Jochen Eickholt said Siemens Gamesa is almost 100% dependent on China for rare earths and permanent magnets, which are some of the critical materials needed to make wind turbines.
“We consider offering a larger supply chain in the future. If that’s what the customers want,” Eickholt told reporters at the company’s Turbine factory in the German municipality of Cuxhaven.

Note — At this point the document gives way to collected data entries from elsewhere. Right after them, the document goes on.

Lemma ParseText_ok k v q o r : drop o source = WriteVLong (Z.of_nat (length k)) ++ k ++ WriteVLong (Z.of_nat (length v)) ++ v ++ q →
  (o <= length source)%nat → Z.of_nat (length k) <= 2 ^ 30 → Z.of_nat (length v) <= 2 ^ 30 → reader_at r o →
  ∃ d, ParseTextKeyValueClassName r = Some (Some (k, v), set_input d r) ∧ wf d ∧ drop (at_ d) source = q ∧ (at_ d <= length source)%nat.
Proof.
  intros E Ho Hk Hv Hr.
  assert (Hne : ∀ i, WriteVLong i ≠ []) by (intros i; unfold WriteVLong; repeat case_match; done).
  destruct (source_app _ _ _ E) as (_ & E1 & L1). specialize (L1 (Hne _)).
  destruct (source_app _ _ _ E1) as (_ & E2 & _). assert (L2 : (o + length (WriteVLong (Z.of_nat (length k))) + length k <= length source)%nat).
  { apply (f_equal length) in E1. rewrite length_drop, !length_app in E1. lia. }
  destruct (source_app _ _ _ E2) as (_ & E3 & L3). specialize (L3 (Hne _)).
  destruct (source_app _ _ _ E3) as (_ & E4 & _).
  assert (L4 : (o + length (WriteVLong (Z.of_nat (length k))) + length k + length (WriteVLong (Z.of_nat (length v))) + length v <= length source)%nat).
  { apply (f_equal length) in E3. rewrite length_drop, !length_app in E3. lia. }
  unfold ParseTextKeyValueClassName, input_or.
  eapply input_bind; [apply takes_or_err; eapply (ReadVInt_takes (Z.of_nat (length k))); [lia|exact E|done]|exact Hr|]. intros d1 Hw1 Ha1.
  eapply input_bind; [apply takes_or_err; eapply (ReadString_takes k); [lia|exact E1|done]|by apply reader_set|]. intros d2 Hw2 Ha2.
  eapply input_bind; [apply takes_or_err; eapply (ReadVInt_takes (Z.of_nat (length v))); [lia|exact E2|done]|by apply reader_set|]. intros d3 Hw3 Ha3.
  eapply input_bind; [apply takes_or_err; eapply (ReadString_takes v); [lia|exact E3|done]|by apply reader_set|]. intros d4 Hw4 Ha4.
  exists d4. split; [done|]. split; [done|]. by rewrite Ha4.
Qed.

Section Header.
Context (sync body memory : bytes) (Hsync : length sync = 16%nat) (Hsource : source = header_bytes sync ++ body).

Lemma reader_Init_ok : ∃ r, Init (new_Reader memory) = Some (Some tt, r) ∧ parsed sync r ∧ wf (m_data_input r) ∧
  drop (at_ (m_data_input r)) source = body ∧ (at_ (m_data_input r) <= length source)%nat.
Proof.
  assert (E0 : drop 0 source = WriteSequenceFileVersion ++ WriteKeyValueClassName ++ WriteCompressInfo ++ WriteMetadata ++ sync ++ body).
  { rewrite drop_0, Hsource. unfold header_bytes. by rewrite <- !(assoc_L (++)). }
  assert (Hlen : length source = (4 + 70 + 2 + 4 + 16 + length body)%nat).
  { rewrite Hsource, length_app. unfold header_bytes. rewrite !length_app, Hsync. reflexivity. }
  destruct (ReadVersion_takes _ _ E0 eq_refl) as (d0 & Ev & Hw0 & Ha0).
  destruct (source_app _ _ _ E0) as (_ & E1 & _). change (0 + length WriteSequenceFileVersion)%nat with 4%nat in E1.
  unfold Init. unfold mbind at 1, M_bind at 1, get. cbn [m_is_head_parsed new_Reader].
  assert (H1 : CheckSequenceFileVersion (new_Reader memory) = Some (Some tt, set_version 6 (set_input d0 (new_Reader memory)))).
  { unfold CheckSequenceFileVersion, mbind, M_bind, input. cbn [m_data_input new_Reader]. rewrite Ev. reflexivity. }
  set (r0 := set_version 6 (set_input d0 (new_Reader memory))) in *. assert (Hr0 : reader_at r0 4) by done.
  destruct (ParseText_ok kKeyClassName kValueClassName (WriteCompressInfo ++ WriteMetadata ++ sync ++ body) 4 r0) as (d1 & E2 & Hw1 & Eq1 & L1);
    [rewrite E1; unfold WriteKeyValueClassName; by rewrite <- !(assoc_L (++))|lia|cbn; lia|cbn; lia|done|].
  assert (H2 : LoadKeyValueClassName r0 = Some (Some tt, set_names (kKeyClassName, kValueClassName) (set_input d1 r0))).
  { unfold LoadKeyValueClassName, mbind, M_bind, get. cbn [m_version r0 set_version]. change (6 <=? BLOCK_COMPRESS_VERSION) with false. cbn beta iota.
    rewrite E2. reflexivity. }
  set (r1 := set_names (kKeyClassName, kValueClassName) (set_input d1 r0)) in *. set (o1 := at_ d1) in *. assert (Hr1 : reader_at r1 o1) by done.
  destruct (source_app o1 [0] ([0] ++ WriteMetadata ++ sync ++ body) Eq1) as (_ & Eq2 & L2). specialize (L2 ltac:(done)).
  destruct (source_app _ [0] (WriteMetadata ++ sync ++ body) Eq2) as (_ & Eq3 & L3). specialize (L3 ltac:(done)).
  destruct (source_app _ WriteMetadata (sync ++ body) Eq3) as (_ & Eq4 & L4). specialize (L4 ltac:(done)).
  destruct (source_app _ sync body Eq4) as (_ & Eq5 & _). cbn [length WriteMetadata] in *.
  destruct (input_takes ReadByte 1 0 o1 r1) as (d2 & E3 & Hw2 & Ha2); [eapply (takes_fmap _ _ 1 [0]); [eapply (read_bytes_app [0]); [cbn; lia|exact Eq1|done]|done]|done|].
  destruct (input_takes ReadByte 1 0 (o1 + 1) (set_compress false (m_block_decompress r1) (set_input d2 r1))) as (d3 & E4 & Hw3 & Ha3);
    [eapply (takes_fmap _ _ 1 [0]); [eapply (read_bytes_app [0]); [cbn; lia|exact Eq2|lia]|done]|done|].
  assert (H3 : LoadCompressInfo r1 = Some (Some tt, set_compress false false (set_input d3 r1))).
  { unfold LoadCompressInfo, mbind, M_bind, get. change (m_version r1) with 6. change (HAS_COMPRESS_VERSION <? 6) with true.
    change (BLOCK_COMPRESS_VERSION <? 6) with true. cbn beta iota. rewrite E3. unfold mret, M_ret, modify. change (negb (0 =? 0)) with false. cbn beta iota. rewrite E4. reflexivity. }
  set (r2 := set_compress false false (set_input d3 r1)) in *.
  destruct (input_takes (or_err (str "ParseMetadata num Failed") ReadInt) 4 0 (o1 + 1 + 1) r2) as (d4 & E5 & Hw4 & Ha4);
    [apply takes_or_err; apply (WriteInt_takes 0 (sync ++ body)); [lia|exact Eq3|lia]|done|].
  assert (H4 : LoadMetadata r2 = Some (Some tt, set_input d4 r2)).
  { unfold LoadMetadata, mbind, M_bind, get. change (m_version r2) with 6. change (6 <? VERSION_WITH_METADATA) with false. cbn beta iota.
    unfold ParseMetadata, mbind, M_bind, input_or. cbn beta. rewrite E5. reflexivity. }
  set (r3 := set_input d4 r2) in *.
  destruct (input_takes (ReadBuffer SYNC_HASH_SIZE) 16 sync (o1 + 1 + 1 + 4) r3) as (d5 & E6 & Hw5 & Ha5);
    [unfold ReadBuffer, SYNC_HASH_SIZE; rewrite <- Hsync; eapply read_bytes_app; [rewrite Hsync; lia|exact Eq4|lia]|done|].
  assert (H5 : LoadSync r3 = Some (Some tt, set_sync sync (set_input d5 r3))).
  { unfold LoadSync, mbind, M_bind, get. change (m_version r3) with 6. change (6 <=? HAS_SYNC_VERSION) with false. cbn beta iota. rewrite E6. reflexivity. }
  exists (set_parsed true (set_sync sync (set_input d5 r3))). split; [|split; [by split_and!|split; [done|]]].
  - unfold LoadSequenceFileHeader, mbind, M_bind. by rewrite H1, H2, H3, H4, H5.
  - cbn. rewrite Ha5. split; [by rewrite <- Eq5, Hsync|].
    apply (f_equal length) in Eq4. rewrite length_drop, length_app, Hsync in Eq4. lia.
Qed.
End Header.

(** ** Records *)

(** Records with the markers between them, [c] records after the last. *)
Fixpoint body (sync : bytes) (c : Z) (rs : list (bytes * bytes)) : bytes :=
  match rs with
  | [] => []
  | (k, v) :: rs =>
      if kSyncInterval <=? c then WriteInt kSyncEscape ++ sync ++ record_bytes k v ++ body sync 1 rs
      else record_bytes k v ++ body sync (c + 1) rs
  end.

Definition small (r : bytes * bytes) : Prop := Z.of_nat (length r.1 + length r.2) <= 2 ^ 30.

Section Records.
Context (sync : bytes) (Hsync : length sync = 16%nat).

(** A reader behind the header, with the bytes ahead of it. *)
Definition ahead (r : LocalSequenceFileReader) (s : bytes) : Prop :=
  parsed sync r ∧ wf (m_data_input r) ∧ drop (at_ (m_data_input r)) source = s ∧ (at_ (m_data_input r) <= length source)%nat.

“This is more expensive and can add a few percentage points to the price,” Eickholt added, without making a difference to what an acceptable supply chain mix would be.
China’s reliance on key materials and technology has become a major problem for Europe, especially for Germany, which has asked its largest companies to reduce risks, which in fact means reducing exposure to the Asian region in the supply chain.
However, Germany’s new policy will face delays in its relations with China due to political differences within the German government, three sources told Reuters, adding that no time is ready for bilateral talks before May 20.
Siemens Gamesa last month signed an agreement with Australia’s Arafura Rare Earth to supply 200 barrels/year of the material needed for permanent magnets, helping the Siemens Energy-owned company diversify into China.